French Fiasco: Flamanville Nuclear Power Plant Delayed For Another 4 Years

  • Date: 01/04/20
  • World Nuclear News

The construction of the EPR unit at the Flamanville site in Normandy was authorised by the French government by a decree of 10 April 2007, which stated first fuel loading must be completed within thirteen years. With that date approaching, a new decree has extended the deadline by four years.

The Flamanville EPR in front of units 1 and 2 of the plant (Image: EDF)

The new decree – published in the Official Journal on 27 March – was signed by Prime Minister Edouard Philippe and Minister for Ecological and Solidarity Transition Élisabeth Borne. The loading of first fuel must now be carried out by April 2024.

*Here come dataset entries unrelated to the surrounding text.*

(** One order of a tick, in one or two steps. *)
Lemma order_step redis now n sym ltp p l (m : M) (i := (order_at m p).(Order.OrderID)) :
  m.(ptasks) !! n = Some (PTick sym ltp (p :: l)) -> (n < m.(pnextTask))%nat ->
  exists k, (k <= 2)%nat /\ let m1 := run_steps redis now n k m in
    m1.(ptasks) !! n = Some (PTick sym ltp l) /\ grows n m m1 /\ keeps_others i m m1 /\
    exits_in (spawned m m1) = match decision m ltp p with Some r => [(p, ltp, r)] | None => [] end /\
    m1.(exiting) = match decision m ltp p with Some _ => {[i]} ∪ m.(exiting) | None => m.(exiting) end.
Proof.
  intros Ht Hn. set (o := order_at m p).
  assert (Hstep : run_steps redis now n 1 m =
    let '(m1, t) := tick_order sym ltp p l m in m1 <| ptasks := <[n := t]> m1.(ptasks) |>).
  { cbn [run_steps Nat.iter nat_rect]. unfold run_task. rewrite Ht. by destruct (tick_order sym ltp p l m). }
  assert (Hself : exits_in (spawned m m) = []) by (unfold spawned; by rewrite Nat.sub_diag).
  unfold tick_order in Hstep. unfold decision. change (Order.OrderID (order_at m p)) with i in Hstep |- *.
  fold o in Hstep |- *.
  destruct (is_exiting m i || no_fill o) eqn:Eskip.
  { exists 1%nat. split; [lia|]. rewrite Hstep. split; [apply lookup_insert_eq|].
    split; [apply grows_continue, tick_grows_refl|]. split; [done|]. by rewrite spawned_continue. }
  destruct (advance_spec p ltp m) as (A1 & A2 & A3 & A4 & A5 & A6 & A7).
  destruct (advanceTrailingSL p ltp m) as [[m0 sl] moved]. cbn [fst snd] in A1, A2, A3, A4, A5, A6, A7.
  change (Order.OrderID (order_at m p)) with i in A3. fold o in A1, A4. subst sl. specialize (A6 n Hn). specialize (A7 n Hn).
  destruct (tick_reason _ _ _ _) as [reason|].
  - set (m1 := m0 <| ptasks := <[n := PFire sym ltp p reason l]> m0.(ptasks) |>) in *.
    assert (Hn1 : (n < m1.(pnextTask))%nat) by (destruct A6 as [A6 _]; change (pnextTask m1) with (pnextTask m0); lia).
    destruct (fire_spec sym ltp p reason m1) as (F1 & F2 & F3 & F4 & F5). destruct (F5 n Hn1) as [F6 F7].
    set (m2 := fire sym ltp p reason m1) in *.
    assert (Hstep2 : run_steps redis now n 2 m = m2 <| ptasks := <[n := PTick sym ltp l]> m2.(ptasks) |>).
    { change (run_steps redis now n 2 m) with (default (run_steps redis now n 1 m) (run_task paperID redis now n (run_steps redis now n 1 m))).
      assert (Hp1 : ptasks m1 !! n = Some (PFire sym ltp p reason l)) by apply lookup_insert_eq.
      rewrite Hstep. unfold run_task. by rewrite Hp1. }
    assert (G1 : grows n m m1) by (by apply grows_continue).
    exists 2%nat. split; [lia|]. rewrite Hstep2. split; [apply lookup_insert_eq|].
    split; [apply grows_continue; by apply (tick_grows_trans n m m1 m2)|]. split.
    { destruct A3 as [A3 A3']. split.
      - intros q Hq. change (order_at m2 q = order_at m q). rewrite F3. change (order_at m1 q) with (order_at m0 q). by apply A3.
      - intros j Hj. change (trailStates m2 !! j = trailStates m !! j). rewrite F2. by apply A3'. }
    split.
    { rewrite spawned_continue by done. rewrite (spawned_trans n m m1 m2 Hn G1 F6), exits_in_app, F4.
      unfold m1. rewrite spawned_continue by done. by rewrite A5. }
    change (exiting m2 = {[i]} ∪ exiting m). rewrite F1. change (order_at m1 p) with (order_at m0 p).
    destruct A4 as (-> & _). change (exiting m1) with (exiting m0). by rewrite A2.
  - exists 1%nat. split; [lia|]. rewrite Hstep. split; [apply lookup_insert_eq|].
    split; [by apply grows_continue|]. split; [done|]. split; [|exact A2].
    rewrite spawned_continue by done. exact A5.
Qed.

Construction work began in December 2007 on the 1650 MWe unit at the Flamanville site. The EPR reactor was originally expected to start commercial operation in 2013 and cost EUR3.3 billion (USD3.6 billion). However, the project has been beset by delays and cost increases. Last October, EDF said necessary repairs to the reactor’s main secondary system penetration welds will further increase the cost of constructing the Flamanville EPR to EUR12.4 billion. The loading of fuel into the reactor has also been further delayed until the end of 2022.

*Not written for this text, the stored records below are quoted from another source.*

Lemma exit_order_of_position env id o req x :
  same_request (live_exit_order env.(enow) id o (calcExitLimitPrice o (exit_price env o)) req) x ->
  exit_of_position env o x.
Proof.
  intros Hx. unfold same_request, request_view in Hx.
  pose proof (f_equal Order.OrderSide Hx) as E1. pose proof (f_equal Order.Quantity Hx) as E2.
  pose proof (f_equal Order.StockCode Hx) as E3. pose proof (f_equal Order.IsSquareOffOrder Hx) as E4.
  pose proof (f_equal Order.OrderType Hx) as E5. pose proof (f_equal Order.Price Hx) as E6.
  cbn in E1, E2, E3, E4, E5, E6. split_and!; [done..|]. rewrite E6. unfold calcExitLimitPrice.
  by destruct (_ =?s "BUY").
Qed.

Lemma placeExit_calls cfg env req o s s' e :
  placeExitOrder cfg env req o (calcExitLimitPrice o (exit_price env o)) s = (s', e) ->
  exists tr, s'.(lexec).(calls) = s.(lexec).(calls) ++ tr /\ exit_calls env o tr /\
    length (concat (map accepted tr)) = (if is_set e then 0 else 1)%nat.
Proof.
  unfold placeExitOrder. cbv zeta. set (x := live_exit_order _ _ _ _ _).
  destruct (sqlCreate x _) as [t [e1|]].
  { intros [= <- <-]. exists []. cbn. rewrite app_nil_r. eauto using exit_calls_nil. }
  match goal with |- context [ExecuteOrder ?a ?b x ?w] =>
    destruct (ExecuteOrder a b x w) as [[w' o'] r] eqn:Hrun end.
  intros [= <- <-]. destruct (ExecuteOrder_accepts _ _ x _ _ _ _ eq_refl Hrun) as (tr & Hc & Hf & Ha).
  exists tr. split; [exact Hc|]. split.
  - split.
    + intros x0 a r0 Hin. rewrite Forall_forall in Hf. specialize (Hf _ Hin). cbn in Hf.
      by apply (exit_order_of_position env (lfresh s) o req).
    + destruct r as [msg|]; [rewrite Ha; cbn; lia|]. destruct Ha as [id ->]. cbn. lia.
  - destruct r; [by rewrite Ha|]. by destruct Ha as [id ->].
Qed.

Lemma record_exit_calls env o s : (record_exit env o s).(lexec).(calls) = s.(lexec).(calls).
Proof. unfold record_exit. cbv zeta. apply live_query_frame. Qed.

Lemma update_row_absent failure id f t i :
  t.(rows) !! i = None -> (sqlUpdateRow failure id f t).1.(rows) !! i = None.
Proof.
  intros Hi. destruct (sqlUpdateRow_rows failure id f t) as [-> | ->]; [done|].
  by rewrite lookup_alter_None.
Qed.

(** The database answers, and the next id is not in the table. *)
Definition ready s : Prop :=
  no_faults (live_table s) /\ forall i, (s.(lfresh) <= i)%N -> (live_table s).(rows) !! i = None.

Lemma placeExit_ready cfg env req o limit s :
  ready s -> o.(Order.UserID) <> "" ->
  ready (placeExitOrder cfg env req o limit s).1 /\
  exists x auth a tr, (placeExitOrder cfg env req o limit s).1.(lexec).(calls) = s.(lexec).(calls) ++ CPlace x auth a :: tr.
Proof.
  intros [Hf Hn] Hu. unfold placeExitOrder. cbv zeta. set (x := live_exit_order _ _ _ _ _).
  change (live_table (s <| lfresh := (lfresh s + 1)%N |>)) with (live_table s).
  pose proof (create_no_faults x (live_table s) Hf) as Hcf.
  assert (Hc : (sqlCreate x (live_table s)).2 = None).
  { unfold sqlCreate, driver. unfold no_faults in Hf. destruct (live_table s) as [r fs] eqn:Et. cbn in Hf. subst fs.
    cbn -[inserted_row]. change (Order.OrderID x) with (lfresh s). specialize (Hn (lfresh s)). cbn in Hn.
    by rewrite Hn by lia. }
  destruct (sqlCreate x (live_table s)) as [t e] eqn:Hcr. cbn in Hc, Hcf. subst e.
  apply sqlCreate_spec in Hcr as [_ Hr].
  match goal with |- context [ExecuteOrder ?a ?b x ?w] =>
    pose proof (ExecuteOrder_tables (fun t => no_faults t /\ forall i, (lfresh s + 1 <= i)%N -> t.(rows) !! i = None)
      false (fun n o2 t2 _ H => conj (update_row_no_faults _ _ _ _ (proj1 H)) (fun i Hi =>
        update_row_absent _ _ _ _ i (proj2 H i Hi))) a b x w eq_refl) as Hx;
    pose proof (ExecuteOrder_places a b x w) as Hp; destruct (ExecuteOrder a b x w) as [[w' o'] r] end.
  cbn [fst snd] in *. split.
  - apply Hx. split; [exact Hcf|]. intros i Hi. cbn. rewrite Hr.
    rewrite lookup_insert_ne by (change (Order.OrderID x) with (lfresh s); lia). apply Hn. lia.
  - assert (Hauth : executionAuth (x <| Order.Status := StatusPending |>) (set_live_table t
        (s <| lfresh := (lfresh s + 1)%N |>)).(lexec) = ((set_live_table t
        (s <| lfresh := (lfresh s + 1)%N |>)).(lexec), inr (mkAuth o.(Order.UserID) req.(reqApp) req.(reqSource) req.(reqBearer)))).
    { apply String.eqb_neq in Hu. unfold executionAuth. cbn. by rewrite Hu. }
    destruct (Hp _ _ w' o' r eq_refl eq_refl Hauth eq_refl) as (a & tr & Hcalls). cbn. eauto.
Qed.

Lemma record_exit_ready env o s : ready s -> ready (record_exit env o s).
Proof.
  intros [Hf Hn]. unfold ready, record_exit. cbv zeta.
  rewrite live_query_table. split.
  - unfold sqlUpdateLiveTradeExit.
    match goal with |- context [sqlUpdateWhere ?x ?q ?g ?t] =>
      destruct (update_where_no_faults x q g t Hf) as [-> Hg] end. exact Hg.
  - unfold live_query. destruct (sqlUpdateLiveTradeExit _ _ _ _ (live_table s)) as [t e] eqn:E. cbn.
    intros i Hi. unfold sqlUpdateLiveTradeExit in E. specialize (Hn i Hi).
    match type of E with sqlUpdateWhere ?x ?q ?g ?t0 = _ =>
      pose proof (sqlUpdateWhere_rows x q g t0) as Hrows end. rewrite E in Hrows. cbn in Hrows.
    destruct Hrows as [-> | ->]; [done|]. by rewrite lookup_fmap, Hn.
Qed.

(** The number of positions with an accepted order. *)
Definition accepted_exits (trs : list (list Call)) : nat := length (concat (map accepted (concat trs))).

Lemma accepted_exits_cons tr trs :
  accepted_exits (tr :: trs) = (length (concat (map accepted tr)) + accepted_exits trs)%nat.
Proof. unfold accepted_exits. cbn. by rewrite map_app, concat_app, length_app. Qed.

Lemma exit_one_calls cfg env req acc o :
  exists tr, (exit_one cfg env req acc o).1.(lexec).(calls) = acc.1.(lexec).(calls) ++ tr /\
    exit_calls env o tr /\ (exit_one cfg env req acc o).2 = (acc.2 + length (concat (map accepted tr)))%nat.
Proof.
  unfold exit_one, place_exit. cbn [fst snd]. destruct (_ && _).
  - destruct (placeExitOrder _ _ _ _ _ _) as [s' e] eqn:Hp.
    destruct (placeExit_calls _ _ _ _ _ _ _ Hp) as (tr & Hc & Hx & Hl). exists tr. cbn [fst snd].
    rewrite Hc, record_exit_calls, Hl. do 2 (split; [done|]). destruct (is_set e); lia.
  - exists []. cbn [fst snd]. rewrite record_exit_calls, app_nil_r. split; [done|].
    split; [apply exit_calls_nil|cbn; lia].
Qed.

(** The exit of a position places an order when it can. *)
Definition can_place (cfg : ExitConfig) (req : ExitRequest) : bool :=
  cfg.(placerSet) && negb (req.(reqBearer) =?s "").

Under the French Energy Transition for Green Growth Law, adopted in August 2015, EDF must close older reactors in order to bring new ones online. Ahead of the start-up of the Flamanville EPR, EDF disconnected France’s longest serving nuclear power unit – Fessenheim 1 – from the electricity grid on 22 February this year. Fessenheim unit 2 is scheduled for closure on 30 June. National grid operator RTE has previously said it did not expect the closure of both Fessenheim units this year to impact the security of France’s energy supply, despite the delay in commissioning the Flamanville EPR.